Question

Combining two proteomics datasets with limpa

0

Entering edit mode

Andrew Pattison • 0

@52342768

Last seen 1 day ago

Australia

Hi limpa authors,

Thanks for your efforts with this package, I have been getting into proteomics with a transcriptomics background and it has been very useful so far.

I'm looking compare groups from two separate e.coli proteomics datasets run in different batches with different sample prep. I have used DIA-NN with the same reference to get matching peptide inputs for limpa. There is one group that is the same between batches so I was going to put a batch term into the design martix to do a combined analysis.

My question is how do the detection probability curves work with this? I was going to calculate this per-batch and then just use the protein values from dpcQuant as input into a limma-trend pipeline, but then I think I would be losing some of the info from the DPC uncertainty? So is there a more correct way to do this?

Cheers, Andrew

limpa ProteomicsWorkflow limma • 94 views

ADD COMMENT • link updated 2 days ago by Gordon Smyth 53k • written 2 days ago by Andrew Pattison • 0

score 0 · Answer 1 · 2026-01-07

Hi Andrew,

We don't have that much experience combining different datasets with limpa yet, but my feeling is that the same DPC should be used for the whole analysis.

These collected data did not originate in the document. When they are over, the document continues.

(** X10: when the listing answers with a success status and a readable
    body in which every result has a president, fetchExecutiveOrders
    returns one order per result, in the order of the results, with the
    fields of the result copied and the president's name as president; it
    makes two outside calls (the date and the fetch) and no put. *)
Theorem fetchExecutiveOrders_normalizes (w : World) (s : State)
  (resp : ListingResponse) (rs : list RawResult) :
  fetch_listing w (S (tick s)) (listingUrl (today w (tick s))) = Ok resp ->
  l_ok resp = true ->
  l_json resp = Ok rs ->
  Forall (fun r => is_Some (r_president r)) rs ->
  exists os,
    fetchExecutiveOrders w s = (Ok os, mkState (kv s) (puts s) (S (S (tick s)))) /\
    length os = length rs /\
    Forall2 (fun r o =>
               document_number o = r_document_number r /\
               raw_text_url o = r_raw_text_url r /\
               pdf_url o = r_pdf_url r /\
               title o = r_title r /\
               executive_order_number o = r_executive_order_number r /\
               publication_date o = r_publication_date r /\
               signing_date o = r_signing_date r /\
               type o = r_type r /\
               r_president r = Some (president o)) rs os.
Proof.
  intros Hf Hok Hj Hall.
  destruct (mapOutcome_normalize_ok rs Hall) as (os & Hos & H2).
  exists os. split; [| split].
  - unfold fetchExecutiveOrders. run_js. rewrite Hf. simpl. rewrite Hok. simpl.
    rewrite Hj. simpl. rewrite Hos. reflexivity.
  - symmetry. apply (Forall2_length _ _ _ H2).
  - eapply Forall2_impl; [exact H2|]. simpl. intros r o Hn.
    unfold normalize in Hn. destruct (r_president r) as [name|]; [| discriminate].
    injection Hn as <-. simpl. repeat split; reflexivity.
Qed.

Lemma fetchExecutiveOrders_normalizes_witness :
  exists os,
    fetchExecutiveOrders (listingWorld [resultOf "A" (Some "Donald Trump")]) emptyStore
      = (Ok os, mkState ∅ [] 2) /\
    length os = 1.
Proof.
  destruct (fetchExecutiveOrders_normalizes
              (listingWorld [resultOf "A" (Some "Donald Trump")]) emptyStore
              (mkListingResponse true "OK" (Ok [resultOf "A" (Some "Donald Trump")]))
              [resultOf "A" (Some "Donald Trump")])
    as (os & Hrun & Hlen & _); try reflexivity.
  - repeat constructor. eexists. reflexivity.
  - exists os. auto.
Defined.
(** C4.  A p-value below 0.001 is shown as the bound "p < 0.001", in the
    annotation of the Kruskal-Wallis tests and of the chi-square test.
    The verdict compares with 0.05 strictly: a p-value is significant
    exactly when it is a number below 0.05, so 0.05 itself is not, and
    its annotation is the one for no significant result. *)
Theorem p_value_text_and_verdict (q : Q) :
  (q < 1 # 1000)%Q ->
  p_text (Fin q) = "p < 0.001"
  /\ Level2.stat_text_kruskal (Fin q)
     = ("Statistically Significant Deviation" ++ nl ++ "(Kruskal-Wallis p < 0.001)",
        "lightgreen")
  /\ Level2.stat_text_chi2 (Fin q)
     = ("Statistically Significant Difference" ++ nl ++ "(Chi-Square p < 0.001)",
        "lightgreen")
  /\ significant (Fin (5 # 100)) = false
  /\ Level2.stat_text_kruskal (Fin (5 # 100))
     = ("No Significant Deviation Found" ++ nl ++ "(Kruskal-Wallis p = 0.050)",
        "lightgray")
  /\ (forall p, significant p = true <-> exists x, p = Fin x /\ (x < 5 # 100)%Q).
Proof.
  intros Hq.
  assert (Ht : flt (Fin q) tiny = true) by (apply flt_Fin; exact Hq).
  assert (Hs : significant (Fin q) = true).
  { apply flt_Fin. exact (Qlt_trans _ _ _ Hq tiny_lt_alpha). }
  assert (Hp : p_text (Fin q) = "p < 0.001") by (unfold p_text; now rewrite Ht).
  split; [exact Hp|].
  split; [unfold Level2.stat_text_kruskal, annotate; now rewrite Hs, Hp|].
  split; [unfold Level2.stat_text_chi2, annotate; now rewrite Hs, Hp|].
  split; [reflexivity|]. split; [reflexivity|].
  intros p. split.
  - destruct p as [|x]; [discriminate|]. intros H. exists x.
    split; [reflexivity|]. now apply flt_Fin.
  - intros (x & -> & Hx). now apply flt_Fin.
Qed.

Lemma p_value_text_and_verdict_witness :
  p_text (Fin (1 # 10000)) = "p < 0.001"
  /\ significant (Fin (5 # 100)) = false.
Proof.
  assert (H : (1 # 10000 < 1 # 1000)%Q) by reflexivity.
  destruct (p_value_text_and_verdict (1 # 10000) H) as (Hp & _ & _ & Hs & _).
  split; assumption.
Defined.

(** Above the bound the value is printed with three decimals. *)
Example p_text_three_decimals :
  p_text (Fin (1 # 1000)) = "p = 0.001"
  /\ p_text (Fin (12 # 1000)) = "p = 0.012"
  /\ fst (Level2.stat_text_chi2 (Fin (49 # 1000)))
     = "Statistically Significant Difference" ++ nl ++ "(Chi-Square p = 0.049)"
  /\ fst (Level2.stat_text_kruskal NaN)
     = "No Significant Deviation Found" ++ nl ++ "(Kruskal-Wallis p = nan)".
Proof. repeat split; reflexivity. Qed.

(** ** Traces *)

Lemma extends_ret {A : Type} (a : A) : extends (ret a).
Proof. intros tr. exists []. simpl. now rewrite app_nil_r. Qed.

Lemma extends_lift {A : Type} (r : result A) : extends (lift r).
Proof. intros tr. exists []. simpl. now rewrite app_nil_r. Qed.

Lemma extends_emit (e : event) : extends (emit e).
Proof. intros tr. now exists [e]. Qed.

Lemma extends_bind {A B : Type} (m : M A) (k : A -> M B) :
  extends m -> (forall a, extends (k a)) -> extends (bind m k).
Proof.
  intros Hm Hk tr. unfold bind. destruct (Hm tr) as [more1 H1].
  destruct (m tr) as [tr' [a|e]]; simpl in *; subst tr'.
  - destruct (Hk a (tr ++ more1)%list) as [more2 H2].
    exists (more1 ++ more2)%list. now rewrite H2, app_assoc.
  - now exists more1.
Qed.

Lemma extends_try {A : Type} (m : M A) (h : exn -> M A) :
  extends m -> (forall e, extends (h e)) -> extends (try_except m h).
Proof.
  intros Hm Hh tr. unfold try_except. destruct (Hm tr) as [more1 H1].
  destruct (m tr) as [tr' [a|e]]; simpl in *; subst tr'.
  - now exists more1.
  - destruct (Hh e (tr ++ more1)%list) as [more2 H2].
    exists (more1 ++ more2)%list. now rewrite H2, app_assoc.
Qed.

Ltac extends_tac :=
  repeat match goal with
  | |- extends (bind _ _) => apply extends_bind; [|intros]
  | |- extends (try_except _ _) => apply extends_try; [|intros]
  | |- extends (emit _) => apply extends_emit
  | |- extends (print _) => apply extends_emit
  | |- extends (plt _) => apply extends_emit
  | |- extends (lift _) => apply extends_lift
  | |- extends (ret _) => apply extends_ret
  | |- extends (sns _ _) => unfold sns
  | |- extends (run_query _ _) => unfold run_query
  | |- extends (if ?b then _ else _) => destruct b
  | |- extends (match ?x with _ => _ end) => destruct x
  end.

(** What a step has emitted stays in the trace of what follows. *)
Lemma bind_keeps_event {A B : Type} (m : M A) (k : A -> M B) (tr : list event)
    (e : event) :
  (forall a, extends (k a)) ->
  In e (fst (m tr)) -> In e (fst (bind m k tr)).
Proof.
  intros Hk Hin. unfold bind. destruct (m tr) as [tr' [a|x]]; simpl in *.
  - destruct (Hk a tr') as [more ->]. apply in_or_app. now left.
  - exact Hin.
Qed.

Lemma extends_analyses (w : World) (df_analysis : DataFrame) :
  extends (Level2.analyses w df_analysis).
Proof.
  unfold Level2.analyses, Level2.analysis_plot1, Level2.analysis_plot2,
    Level2.posthoc, Level2.analysis_plot3. extends_tac.
Qed.

Lemma extends_report (w : World) (df_demographics : DataFrame) :
  extends (Level1.report w df_demographics).
Proof.
  unfold Level1.report, Level1.plot1, Level1.plot2, Level1.plot3, Level1.plot4,
    Level1.plot5, Level1.plot6, Level1.plot7, Level1.load_ses,
    Level1.histogram, Level1.countplot. extends_tac.
Qed.

(** ** C5 and C7: what a run does without a dataset identifier, and
       after a failed query *)

Lemma setup_trace (w : World) (tr : list event) :
  truthy (WORKSPACE_CDR w) = false ->
  Level2.setup w tr
  = ((tr ++ [Print "Error: WORKSPACE_CDR environment variable not set."; ClientInit])%list,
     Ok tt)
  /\ Level1.setup w tr = Level2.setup w tr.
Proof.
  intros H. unfold Level2.setup, Level1.setup, Level2.cdr_dataset_id,
    Level1.cdr_dataset_id, bind, print, emit.
  rewrite H. rewrite <- app_assoc. split; reflexivity.
Qed.
Lemma signing_never_raises_witness :
  exists cs,
    get_shingle Demo.by_word [] = Ok cs
    /\ get_min_hash Demo.by_word [] =
       Ok (fold_left (fun m c => MinHash_update m (encode_utf8 c)) cs
                     (MinHash_new (num_perm Demo.by_word) 1)).
Proof.
  exact (signing_never_raises Demo.by_word [] (or_intror eq_refl)).
Defined.

Lemma record_text_is_last_field_witness :
  get_record_text Demo.by_text Demo.trio = Ok (VStr "lee").
Proof.
  exact (proj2 (proj2 (record_text_is_last_field Demo.by_text Demo.trio
                         wf_trio))
               [VStr "ann"] (VStr "b") (VStr "lee") eq_refl
               ltac:(discriminate)).
Defined.


Lemma iter_twice_witness :
  iter Demo.querying = (Demo.querying, Ok tt).
Proof.
  exact (iter_twice Demo.by_letter Demo.querying eq_refl).
Defined.


Lemma iter_tokenized_witness :
  snd (iter Demo.by_text) = Raise AttributeError
  /\ snd (iter Demo.text_no_ids) = Ok tt.
Proof.
  split.
  - destruct (iter_tokenized Demo.by_text (@nil (value * list Z))
                eq_refl eq_refl eq_refl eq_refl eq_refl)
      as [[_ [HR _]]|[HE _]]; [exact HR | discriminate HE].
  - destruct (iter_tokenized Demo.text_no_ids (@nil (value * list Z))
                eq_refl eq_refl eq_refl eq_refl eq_refl)
      as [[HE _]|[_ [HR _]]]; [discriminate HE | exact HR].
Defined.

Lemma next_tokenized_witness :
  next Demo.text_querying =
    (set_curr_it Demo.text_querying
       (Some (mkPG Demo.people 3 "cur_matches" [Demo.alyce; Demo.bob])),
     Raise AttributeError).
Proof.
  assert (HN : Demo.alice <> []) by discriminate.
  exact (next_tokenized Demo.text_querying
           (mkPG Demo.people 3 "cur_matches" Demo.people)
           Demo.alice [Demo.alyce; Demo.bob]
           eq_refl eq_refl HN eq_refl eq_refl).
Defined.


Lemma build_without_budget_witness :
  create_hashes Demo.no_budget (get_iter Demo.no_budget) =
    (set_lsh Demo.no_budget (Some (@nil (value * list Z))),
     mkPG Demo.people 0 "cur" Demo.people, Ok true).
Proof.
  assert (HS : session_size Demo.no_budget <= 0)
    by (vm_compute; discriminate).
  exact (build_without_budget Demo.no_budget (get_iter Demo.no_budget)
           (@nil (value * list Z)) eq_refl HS).
Defined.


Lemma calls_iter_next :
  calls Demo.by_letter (fst (next (fst (iter Demo.by_letter)))).
Proof.
  eapply calls_cons; [apply call_iter|].
  eapply calls_cons; [apply call_next|].
  apply calls_nil.
Defined.

Lemma parameters_never_change_witness :
  parameters (fst (next (fst (iter Demo.by_letter))))
  = parameters Demo.by_letter.
Proof.
  exact (parameters_never_change _ _ calls_iter_next).
Defined.

Lemma phases_go_forward_witness :
  curr_it (fst (next (fst (iter Demo.querying)))) <> None.
Proof.
  assert (HC : calls Demo.querying (fst (next (fst (iter Demo.querying))))).
  { eapply calls_cons; [apply call_iter|].
    eapply calls_cons; [apply call_next|].
    apply calls_nil. }
  apply (proj2 (phases_go_forward _ _ HC)). discriminate.
Defined.

Lemma iter_reopens_renamed_witness :
  exists it,
    curr_it Demo.querying = Some it
    /\ pg_remaining it = Demo.people
    /\ pg_name it = "cur_matches"
    /\ pg_name it <> "cur".
Proof.
  exact (iter_reopens_renamed Demo.by_letter Demo.querying eq_refl eq_refl).
Defined.

Lemma exhausted_stays_exhausted_witness :
  iter (fst (pulls 3 Demo.querying)) = (fst (pulls 3 Demo.querying), Ok tt)
  /\ snd (pulls 2 (fst (iter (fst (pulls 3 Demo.querying)))))
     = [Raise StopIteration; Raise StopIteration].
Proof.
  exact (exhausted_stays_exhausted (fst (pulls 3 Demo.querying))
           (mkPG Demo.people 3 "cur_matches" []) 2 eq_refl eq_refl).
Defined.

Lemma encode_utf8_injective_witness : "ab" = "ab".
Proof.
  exact (encode_utf8_injective "ab" "ab" eq_refl).
Defined.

The DPC should be a property of the proteomics technology and of the processing software settings (DIA-NN) rather than a property of the biological samples.

I would also rather that you used dpcDE() instead of limma-trend. If you have a lot of missing values, then it is important that you preserve the standard errors and observation counts recorded by dpcQuant() and that these values are propagated into the DE analysis by dpcDE(). dpcDE() keeps track of which proteins are entirely missing in which samples, and this affects the protein-wise variance estimates used for the linear models and t-tests. The limma-trend pipeline can't quite do that.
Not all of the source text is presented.